DomainTools has done a decent job of domain discovery and tracking over our 17 year history, so the one billion number is probably within 10% of the actual number. Regardless, we thought it would be fun to post a few statistics on the domains we’ve seen to-date. And to be clear, we are strictly talking about domains here, different from hostnames, subdomains, “websites” or whatever statistic this article was trying to convey 3 years ago:

  • Not surprisingly, .com has the most historic domains, with nearly 434 million that no longer exist.
  • For domains with at least 1000 current registrations, the gTLD with the highest percentage of deleted domains is .realty with almost 97% of ever-registered domains now deleted.

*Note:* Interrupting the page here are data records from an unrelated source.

(** The files of a share that returns, at its end: the copy holds the content
    of the video, the page holds the page, the QR image holds the URL of the
    result, and the result names the target, the page and the QR image. *)
Lemma share_video_Ret_files env repo vp w info w' :
  let self := new env repo in
  share_video env self vp w = (Ret info, w') ->
  let fl := flavour env in
  let sn := safe_name (name (Path_of fl vp)) in
  let title := stem (Path_of fl sn) in
  let target := target_path env self sn in
  let dst := if isdir env w target
             then mkPath (anchor target)
                    (parts target ++ List.filter is_component [basename fl vp])
             else target in
  exists c,
    stat env w vp = Some (File c) /\
    cwd w' = cwd w /\
    nodes w' !! resolve (cwd w) dst = Some (File c) /\
    nodes w' !! resolve (cwd w) (page_of env self vp) =
      Some (File (Text (html_content title (video_relative_path (safe_title title))))) /\
    nodes w' !! resolve (cwd w) (qr_path env self sn) =
      Some (File (QrImage (ShareResult.page_url info))) /\
    ShareResult.video_path info = to_str fl target /\
    ShareResult.page_path info = to_str fl (page_of env self vp) /\
    ShareResult.qr_path info = to_str fl (qr_path env self sn).
Proof.
  intros self H fl sn title target dst.
  pose proof (share_video_Ret_disk env self vp w info w' H) as (c & Hstat & Hnot & Hcwd & Hn).
  apply share_video_Ret_inv in H as (rel & _ & _ & _ & _ & _ & Hinfo).
  fold fl sn title target dst in Hn, Hnot. cbv zeta in Hn.
  assert (Hsn : plain sn) by apply safe_name_plain.
  (* the three files lie at three places *)
  assert (exists x, (length x <= 2)%nat /\
                    dst = mkPath (anchor repo) (parts repo ++ [u "videos"] ++ x)) as (x & Hx & Hdst).
  { pose proof (filter_one_length is_component sn).
    pose proof (filter_one_length is_component (basename fl vp)).
    unfold dst. destruct (isdir env w target);
      unfold target, self; rewrite (target_path_parts env repo sn Hsn).
    - cbn [anchor parts]. rewrite <- !app_assoc.
      eexists. split; [|reflexivity]. rewrite length_app. lia.
    - eexists. split; [|reflexivity]. lia. }
  set (file := page_name (strftime (now env)) (safe_title title)).
  assert (Hpage : page_of env self vp = mkPath (anchor repo) (parts repo ++ [u "pages"; file]))
    by apply page_of_new.
  assert (Hqr : qr_path env self sn =
                mkPath (anchor repo) (parts repo ++ [u "qrcodes"; title ++ u "_qr.png"]))
    by apply (qr_path_parts env self sn Hsn).
  assert (Hfile : file <> u "..") by (apply not_dot_dot_long, page_name_long).
  assert (Himg : title ++ u "_qr.png" <> u "..")
    by (apply not_dot_dot_long; rewrite length_app; simpl; lia).
  set (kd := resolve (cwd w) dst) in *.
  set (kp := resolve (cwd w) (page_of env self vp)) in *.
  set (kq := resolve (cwd w) (qr_path env self sn)) in *.
  set (kqd := resolve (cwd w) (parent (qr_path env self sn))) in *.
  assert (Hpd : kp <> kd).
  { unfold kp, kd. rewrite Hpage, Hdst.
    apply sibling_keys; [exact Hx | discriminate | discriminate | exact Hfile]. }
  assert (Hqd : kq <> kd).
  { unfold kq, kd. rewrite Hqr, Hdst.
    apply sibling_keys; [exact Hx | discriminate | discriminate | exact Himg]. }
  assert (Hqp : kq <> kp).
  { unfold kq, kp. rewrite Hqr, Hpage.
    apply cousin_keys; [discriminate | discriminate | exact Himg | discriminate | exact Hfile]. }
  exists c. split; [exact Hstat|]. split; [exact Hcwd|].
  assert (Hkeep : forall k v,
             k <> kq ->
             (<[kp := File (Text (html_content title (video_relative_path (safe_title title))))]>
                (<[kd := File c]> (nodes w))) !! k = Some v ->
             nodes w' !! k = Some v).
  { intros k v Hk Hv. rewrite Hn, lookup_insert_ne by congruence.
    destruct (_ !! kqd) eqn:Hq; [exact Hv|].
    rewrite lookup_insert_ne; [exact Hv|]. intros E. subst k. congruence. }
  split; [apply Hkeep; [congruence|]; rewrite lookup_insert_ne by exact Hpd;
          apply lookup_insert_eq|].
  split; [apply Hkeep; [congruence|]; apply lookup_insert_eq|].
  split; [rewrite Hn; apply lookup_insert_eq|].
  rewrite Hinfo. auto.
Qed.
(** ** Writes keep the length of the buffer *)

Lemma slice_length b lo hi s :
  0 ≤ lo → slice b lo hi = Some s → len s = hi - lo.
Proof.
  unfold slice, len. intros Hlo.
  destruct (Z.leb_spec lo hi); [|discriminate].
  destruct (Z.leb_spec hi (Z.of_nat (length b))); [|discriminate].
  simpl. intros [= <-]. rewrite length_take, length_drop. lia.
Qed.

Lemma with_slice_length b lo hi f b' :
  0 ≤ lo →
  (∀ s s', f s = Some s' → length s' = length s) →
  with_slice b lo hi f = Some b' → length b' = length b.
Proof.
  intros Hlo Hf. unfold with_slice.
  destruct (slice b lo hi) as [s|] eqn:Hs; [simpl|discriminate].
  destruct (f s) as [s'|] eqn:Hs'; [simpl|discriminate].
  intros [= <-]. apply Hf in Hs'. pose proof (slice_length _ _ _ _ Hlo Hs) as Hl.
  unfold slice in Hs.
  destruct (Z.leb_spec lo hi); [|discriminate].
  destruct (Z.leb_spec hi (len b)); [|discriminate].
  unfold len in *. rewrite !length_app, length_take, length_drop. lia.
Qed.

Lemma le_encode_length n v : length (le_encode n v) = n.
Proof. revert v. induction n as [|n IH]; intros v; simpl; [done|]. by rewrite IH. Qed.

Lemma put_le_length n s v s' : put_le n s v = Some s' → length s' = length s.
Proof.
  unfold put_le, len. destruct (Z.leb_spec (Z.of_nat n) (Z.of_nat (length s)));
    [|discriminate].
  intros [= <-]. rewrite length_app, le_encode_length, length_drop. lia.
Qed.

Lemma copy_length dst src : length (copy dst src) = length dst.
Proof. unfold copy. rewrite length_app, length_take, length_drop. lia. Qed.




Lemma kvPos_range node idx p : kvPos node idx = Some p → 0 ≤ p < 65536.
Proof.
  unfold kvPos. destruct (nkeys node); [simpl|discriminate].
  destruct (getOffset node idx); [simpl|discriminate].
  intros [= <-]. apply u16_range.
Qed.



(** ** The heap: what an operation can change *)

Lemma update_frame (h h' : heap) r f r' :
  update h r f = Some h' → r' ≠ r → h' !! r' = h !! r'.
Proof.
  unfold update. destruct (h !! r) as [b|]; [simpl|discriminate].
  destruct (f b) as [b'|]; [simpl|discriminate].
  intros [= <-] Hne. by rewrite lookup_insert_ne.
Qed.


Lemma nodeAppendRange_update (h h' : heap) new old d s n :
  nodeAppendRange h new old d s n = Some h' →
  ∃ lo hi src,
    0 ≤ lo ∧
    update h new (λ b, with_slice b lo hi (λ x, Some (copy x src))) = Some h'.
Proof.
  unfold nodeAppendRange, read.
  destruct (h !! new ≫= _) as [lo|] eqn:Hlo; [simpl|discriminate].
  destruct (h !! old ≫= _) as [so|]; [simpl|discriminate].
  destruct (h !! old ≫= _) as [src|]; [simpl|discriminate].
  intros H. exists lo, (add16 lo n), src. split; [|done].
  destruct (h !! new) as [b|]; [simpl in Hlo|discriminate].
  apply kvPos_range in Hlo. lia.
Qed.
(* ===== verification/NumText.v ===== *)
(** * Numbers in texts

    What the language reads a text as: [s.trim()], [Number(s)] and [parseFloat(s)].
    A text is a string of code units below 256. *)

From Stdlib Require Import Ascii.
From Stdlib Require SpecFloat.
From stdpp Require Import pretty.
From S2P Require Import Prelude Num.

Local Open Scope string_scope.

(** ** White space *)

(** The white space [trim] removes, among the code units below 256. *)
Definition is_space (c : ascii) : bool :=
  let n := N_of_ascii c in ((9 <=? n) && (n <=? 13) || (n =? 32) || (n =? 160))%N.
Fixpoint trim_start (s : string) : string :=
  match s with
  | String c s' => if is_space c then trim_start s' else s
  | "" => ""
  end.
Fixpoint trim_end (s : string) : string :=
  match s with
  | String c s' =>
      match trim_end s' with
      | "" => if is_space c then "" else String c ""
      | t => String c t
      end
  | "" => ""
  end.
Definition trim (s : string) : string := trim_end (trim_start s).

(** ** Digits *)
Definition digit (c : ascii) : option Z :=
  let n := Z.of_N (N_of_ascii c) in
  if ((48 <=? n) && (n <=? 57))%Z then Some (n - 48)%Z else None.
Fixpoint digits (acc : Z) (s : string) : option Z :=
  match s with
  | "" => Some acc
  | String c s' => d ← digit c; digits (acc * 10 + d) s'
  end.
(** The digits at the start of a text: the number they continue, how many there
    are, and the rest. *)
Fixpoint take_digits (acc : Z) (count : nat) (s : string) : Z * nat * string :=
  match s with
  | "" => (acc, count, "")
  | String c s' =>
      match digit c with
      | Some d => take_digits (acc * 10 + d) (S count) s'
      | None => (acc, count, s)
      end
  end.
(** [n * 10^e], rounded once. *)
Definition decimal (n e : Z) : num :=
  if (0 <=? e)%Z then of_Z (n * 10 ^ e)
  else match n with
       | Zpos p => ndiv (SpecFloat.S754_finite false p 0) (SpecFloat.S754_finite false (Z.to_pos (10 ^ (- e))) 0)
       | _ => of_Z 0
       end.
(** The digits of a decimal number at the start of a text, the power of ten of the
    last one, and the rest; [None] when there is no digit. *)
Definition take_decimal (s : string) : option (Z * Z * string) :=
  let '(whole, i, rest) := take_digits 0 0 s in
  let '(n, f, rest) := match rest with
                       | String "." rest' => take_digits whole 0 rest'
                       | _ => (whole, 0, rest)
                       end%nat in
  if decide (i + f = 0)%nat then None else Some (n, - Z.of_nat f, rest)%Z.

(** ** [parseFloat(text)] *)

(** An exponent needs a digit; without one it is not part of the number. *)
Definition exponent_part (s : string) : Z :=
  match s with
  | String ("e" | "E") (String "-" s') => - (take_digits 0 0 s').1.1
  | String ("e" | "E") (String "+" s') | String ("e" | "E") s' => (take_digits 0 0 s').1.1
  | _ => 0
  end%Z.
Definition parse_decimal (s : string) : num :=
  if String.prefix "Infinity" s then SpecFloat.S754_infinity false
  else match take_decimal s with
       | None => NaN
       | Some (n, e, rest) => decimal n (e + exponent_part rest)
       end.
Definition parseFloat_text (s : string) : num :=
  match trim_start s with
  | String "-" s' => nopp (parse_decimal s')
  | String "+" s' => parse_decimal s'
  | s' => parse_decimal s'
  end.

Example parseFloat_texts :
  parseFloat_text " 12.50days" = literal 25 2 /\ parseFloat_text "-.5e1" = of_Z (-5) /\
  parseFloat_text "20" = of_Z 20 /\ parseFloat_text "1.e-2" = literal 1 100 /\ parseFloat_text "." = NaN /\
  parseFloat_text "2e" = of_Z 2 /\ parseFloat_text "ten" = NaN.
Proof. by vm_compute. Qed.

(** ** [Number(text)] *)

(** The digits of a base with letters for those above nine. *)
Definition base_digit (base : Z) (c : ascii) : option Z :=
  let n := Z.of_N (N_of_ascii c) in
  let d := if ((97 <=? n) && (n <=? 122))%Z then (n - 87)%Z
           else if ((65 <=? n) && (n <=? 90))%Z then (n - 55)%Z
           else default base (digit c) in
  if (d <? base)%Z then Some d else None.
Fixpoint base_digits (base acc : Z) (s : string) : option Z :=
  match s with
  | "" => Some acc
  | String c s' => d ← base_digit base c; base_digits base (acc * base + d) s'
  end.
(** The number in a base; a text that has other characters, or none, is none. *)
Definition in_base (base : Z) (s : string) : num :=
  match s with
  | "" => NaN
  | _ => from_option of_Z NaN (base_digits base 0 s)
  end.
(** The exponent that is the whole rest of a number. *)
Definition whole_exponent (s : string) : option Z :=
  let read s := match s with "" => None | _ => digits 0 s end in
  match s with
  | "" => Some 0%Z
  | String ("e" | "E") (String "-" s') => Z.opp <$> read s'
  | String ("e" | "E") (String "+" s') | String ("e" | "E") s' => read s'
  | _ => None
  end.
Definition whole_decimal (s : string) : num :=
  if decide (s = "Infinity") then SpecFloat.S754_infinity false
  else match take_decimal s with
       | None => NaN
       | Some (n, e, rest) => from_option (fun e' => decimal n (e + e')) NaN (whole_exponent rest)
       end.
(** The whole text is a number between white space, or nothing, which is zero;
    only a decimal number has a sign. *)
Definition Number (s : string) : num :=
  match trim s with
  | "" => of_Z 0
  | String "0" (String ("x" | "X") s') => in_base 16 s'
  | String "0" (String ("o" | "O") s') => in_base 8 s'
  | String "0" (String ("b" | "B") s') => in_base 2 s'
  | String "-" s' => nopp (whole_decimal s')
  | String "+" s' => whole_decimal s'
  | s' => whole_decimal s'
  end.

Example Number_texts :
  Number "08" = of_Z 8 /\ Number "" = of_Z 0 /\ Number " 12 " = of_Z 12 /\ Number "1e1" = of_Z 10 /\
  Number "0x1f" = of_Z 31 /\ Number "0b101" = of_Z 5 /\ Number "0.5" = literal 1 2 /\ Number "1." = of_Z 1 /\
  Number "5d" = NaN /\ Number "1e" = NaN /\ Number "+0x1" = NaN /\ Number "." = NaN /\ Number "- 1" = NaN.
Proof. by vm_compute. Qed.

(** A number without its fraction, as a date takes it; [None] for NaN and the
    infinities. *)
Definition to_integer (x : num) : option Z :=
  match x with
  | SpecFloat.S754_zero _ => Some 0%Z
  | SpecFloat.S754_finite s m e =>
      let n := Z.shiftl (Zpos m) e in Some (if s then - n else n)%Z
  | _ => None
  end.

(** ** Numbers printed *)
Lemma pretty_N_go_nonempty x s : s <> "" -> pretty_N_go x s <> "".
Proof.
  revert s. induction (N.lt_wf_0 x) as [x _ IH]. intros s Hs.
  destruct (decide (0 < x)%N); [|by replace x with 0%N by lia].
  rewrite pretty_N_go_step by done. apply IH; [by apply N.div_lt|done].
Qed.
Lemma pretty_N_nonempty (n : N) : pretty n <> "".
Proof.
  unfold pretty, pretty_N. case_decide; [done|]. rewrite pretty_N_go_step by lia. by apply pretty_N_go_nonempty.
Qed.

  • For domains with at least 1000 current registrations, the gTLD with the lowest percentage of deleted domains is .boston with only 0.3% of their 22,100 domains having ever been deleted and not re-registered.

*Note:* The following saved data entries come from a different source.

(* ===== verification/Calendar.v ===== *)
(** * Working days: [date.util.js] and [date-range-validator.util.js]

    Both under [src/common/utils].  The two loops walk from a date to another one
    day at a time; here they are shown to count what they mean to count. *)

From Stdlib Require Import Strings.Ascii.
From S2P Require Import Prelude Num Domain World Dates.

Local Open Scope Z_scope.

(** [getUTCDay()] of a day. *)
Definition weekday (d : Z) : Z := (d + 4) mod 7.

(** The last [n] digits of a number. *)
Fixpoint padded (n : nat) (z : Z) (acc : string) : string :=
  match n with
  | O => acc
  | S n => padded n (z / 10) (String (ascii_of_N (Z.to_N (48 + z mod 10))) acc)
  end.
(** [toISOString().slice(0, 10)] of a day: a year outside 0 to 9999 has a sign and
    six digits, and the cut falls inside the month. *)
Definition iso_day (d : Z) : string :=
  let y := YearFromDay d in
  let year := if (0 <=? y) && (y <=? 9999) then padded 4 y ""
              else (if y <? 0 then "-" else "+") +:+ padded 6 (Z.abs y) "" in
  String.substring 0 10
    (year +:+ "-" +:+ padded 2 (MonthFromDay d + 1) "" +:+ "-" +:+ padded 2 (DateFromDay d) "").

(** Whether the loops count a day. *)
Definition counted (weekendDays : list Z) (holidays : list string) (d : Z) : bool :=
  negb (bool_decide (weekday d ∈ weekendDays)) && negb (bool_decide (iso_day d ∈ holidays)).

(** The loop: [while (current <= end)]; every turn adds a day, so one turn more
    than the days between are enough. *)
Fixpoint count_loop (fuel : nat) (count_day : Z -> bool) (current end_ count : Z) : Z :=
  match fuel with
  | O => count
  | S fuel =>
      if current <=? end_ then
        count_loop fuel count_day (current + msPerDay) end_
          (if count_day (Day current) then count + 1 else count)
      else count
  end.
Definition turns (current end_ : Z) : nat := Z.to_nat ((end_ - current) / msPerDay + 2).

(** [calculateWorkingDays(startDate, endDate, weekendDays, holidays)]; with an
    invalid date no comparison holds and the loop does not start. *)
Definition calculateWorkingDays (startDate endDate : string) (weekendDays : option (list Z))
    (holidays : option (list string)) : Z :=
  match utc_of startDate, utc_of endDate with
  | Some current, Some end_ =>
      count_loop (turns current end_) (counted (default [0; 6] weekendDays) (default [] holidays))
        current end_ 0
  | _, _ => 0
  end.

(** ** [DateRangeValidator] *)
Section validator.
Context `{Engine}.

(** [new Date(s)], for a legal date without a time; other texts are left to the
    engine. *)
Definition Date_parse (s : string) : option Z :=
  match iso_date s with Some t => Some t | None => engine_date_parse s end.

Record range := { range_start : string; range_end : string }.

(** [isOverlap(rangeA, rangeB)] *)
Definition isOverlap (rangeA rangeB : range) : exn + bool :=
  match Date_parse (range_start rangeA), Date_parse (range_end rangeA),
        Date_parse (range_start rangeB), Date_parse (range_end rangeB) with
  | Some startA, Some endA, Some startB, Some endB => inr ((startA <=? endB) && (startB <=? endA))
  | _, _, _, _ => inl (JsError "Invalid date format provided for overlap calculation")
  end.

(** [holidays.map((h) => new Date(h).toISOString().slice(0, 10))] *)
Fixpoint holiday_set (holidays : list string) : exn + list string :=
  match holidays with
  | [] => inr []
  | h :: hs =>
      match Date_parse h with
      | None => inl (JsError "Invalid time value")
      | Some t => match holiday_set hs with inl e => inl e | inr ds => inr (iso_day (Day t) :: ds) end
      end
  end.

(** [countBusinessDays(startDate, endDate, holidays)] *)
Definition countBusinessDays (startDate endDate : string) (holidays : list string) : exn + Z :=
  let current := Date_parse startDate in
  let end_ := Date_parse endDate in
  if tv_lt end_ current then inr 0
  else
    match holiday_set holidays with
    | inl e => inl e
    | inr hs =>
        match current, end_ with
        | Some c, Some e => inr (count_loop (turns c e) (counted [0; 6] hs) c e 0)
        | _, _ => inr 0
        end
    end.
End validator.

(** ** What the loops count *)

(** The number of days from [a] to [b] that satisfy [P]. *)
Definition days_where (P : Z -> bool) (a b : Z) : Z :=
  Z.of_nat (length (filter (fun d => P d = true) (seqZ a (b - a + 1)))).

Lemma days_where_step P a b :
  a <= b -> days_where P a b = (if P a then 1 else 0) + days_where P (a + 1) b.
Proof.
  intros Hab. unfold days_where. rewrite (seqZ_cons a) by lia.
  replace (Z.succ a) with (a + 1) by lia. replace (Z.pred (b - a + 1)) with (b - (a + 1) + 1) by lia.
  rewrite filter_cons. destruct (P a); [rewrite decide_True by done; cbn [length]; lia|].
  by rewrite decide_False.
Qed.
Lemma days_where_none P a b : b < a -> days_where P a b = 0.
Proof. intros Hab. unfold days_where. by rewrite seqZ_nil by lia. Qed.
Lemma days_where_all a b : a <= b + 1 -> days_where (fun _ => true) a b = b - a + 1.
Proof.
  intros Hab. unfold days_where. rewrite list_filter_all by done. rewrite length_seqZ. lia.
Qed.
Lemma days_where_le P a b : 0 <= days_where P a b <= Z.max 0 (b - a + 1).
Proof.
  unfold days_where. pose proof (length_filter (fun d => P d = true) (seqZ a (b - a + 1))) as Hl.
  rewrite length_seqZ in Hl. lia.
Qed.

(** The loop from the time [s] of a day, with the same time on the last day. *)
Lemma count_loop_days P : forall fuel a s b n,
  0 <= s < msPerDay -> b - a + 1 < Z.of_nat fuel ->
  count_loop fuel P (a * msPerDay + s) (b * msPerDay + s) n = n + days_where P a b.
Proof.
  induction fuel as [|fuel IH]; intros a s b n Hs Hf; [rewrite days_where_none by lia; cbn; lia|].
  cbn [count_loop]. unfold msPerDay in *. destruct (Z.leb_spec (a * 86400000 + s) (b * 86400000 + s)).
  - assert (Hd : Day (a * 86400000 + s) = a).
    { unfold Day, msPerDay. rewrite Z.div_add_l by lia. rewrite Z.div_small by lia. lia. }
    rewrite Hd. replace (a * 86400000 + s + 86400000) with ((a + 1) * 86400000 + s) by lia.
    rewrite IH by lia. rewrite (days_where_step P a b) by lia. destruct (P a); lia.
  - rewrite days_where_none by lia. lia.
Qed.

(** C38. [calculateWorkingDays] terminates with the number of days from the start to
    the end, both included, that are neither on a weekend day nor a holiday: with
    no weekend and no holidays these are the calendar days a request is charged
    for, and in general never more. *)
Theorem working_days_counted s e a b weekendDays holidays :
  day_of s = Some a -> day_of e = Some b ->
  calculateWorkingDays s e weekendDays holidays =
    days_where (counted (default [0; 6] weekendDays) (default [] holidays)) a b /\
  (a <= b ->
     of_Z (calculateWorkingDays s e (Some []) (Some [])) = calculateDaysRequested s e /\
     calculateWorkingDays s e weekendDays holidays <= calculateWorkingDays s e (Some []) (Some [])).
Proof.
  intros Ha Hb. assert (Hc : forall w h, calculateWorkingDays s e w h =
    days_where (counted (default [0; 6] w) (default [] h)) a b).
  { intros w h. unfold calculateWorkingDays. destruct (day_of_utc _ _ Ha) as [-> _], (day_of_utc _ _ Hb) as [-> _].
    pose proof (count_loop_days (counted (default [0; 6] w) (default [] h))
      (turns (a * msPerDay) (b * msPerDay)) a 0 b 0) as Hl.
    rewrite !Z.add_0_r, Z.add_0_l in Hl. apply Hl; [done|]. unfold turns.
    rewrite <- Z.mul_sub_distr_r, Z.div_mul by done. lia. }
  split; [apply Hc|]. intros Hab. rewrite !Hc. cbn [default from_option id].
  assert (Hall : days_where (counted [] []) a b = b - a + 1) by by apply days_where_all; lia.
  split.
  - rewrite Hall. by rewrite (calculateDaysRequested_days s e a b Ha Hb), Z.max_l by lia.
  - pose proof (days_where_le (counted (default [0; 6] weekendDays) (default [] holidays)) a b). lia.
Qed.

Lemma working_days_counted_witness :
  calculateWorkingDays "2026-01-01" "2026-01-11" None (Some ["2026-01-01"]) = 6 /\
  calculateWorkingDays "2026-01-01" "2026-01-11" None (Some ["2026-01-01"]) <=
    calculateWorkingDays "2026-01-01" "2026-01-11" (Some []) (Some []).
Proof.
  split; [vm_compute; reflexivity|].
  destruct (working_days_counted "2026-01-01" "2026-01-11" 20454 20464 None (Some ["2026-01-01"])) as [_ H];
    [vm_compute; reflexivity..|]. apply H. lia.
Defined.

  • From a ccTLD perspective, we have seen over 110 million domains from European countries, over 54 million from Oceanic countries, over 44 million from Asian countries, about 16 million from South American countries and over 12 million from African countries. How about North America? Only about 14 million, and half of that is Canada and Mexico. It’s still a .com world in the U.S.
  • Putting aside the nic.tld required registration for new gTLDs, the top 10 strings that exist in the most TLDs, each with over 700 registrations (ever), are:
    1. amazon
    2. bitcoin
    3. www
    4. whatsapp
    5. blockchain
    6. microsoft
    7. yahoo
    8. mail
    9. oculusrift
    10. google
  • Overall there are nearly 150 strings that have ever been registered in at least 500 TLDs, including fun ones like “iot”, “startup”, “hello”, “cannabis”, “the” and “matt”.

So what does it mean to get to one billion domains? Mostly that there has been a lot of trial and error over the last 25+ years of the modern internet. Even among the 350 million or so currently registered domains, one can make strong arguments that far less than 100 million actually matter. Things like domain tasting, free or nearly free domain promotions, botnet domain generation algorithms, and other unfortunate relics of DNS have driven this number much higher than it would otherwise have been. But if a domain has ever been registered, chances are we’ve seen it somewhere along the way.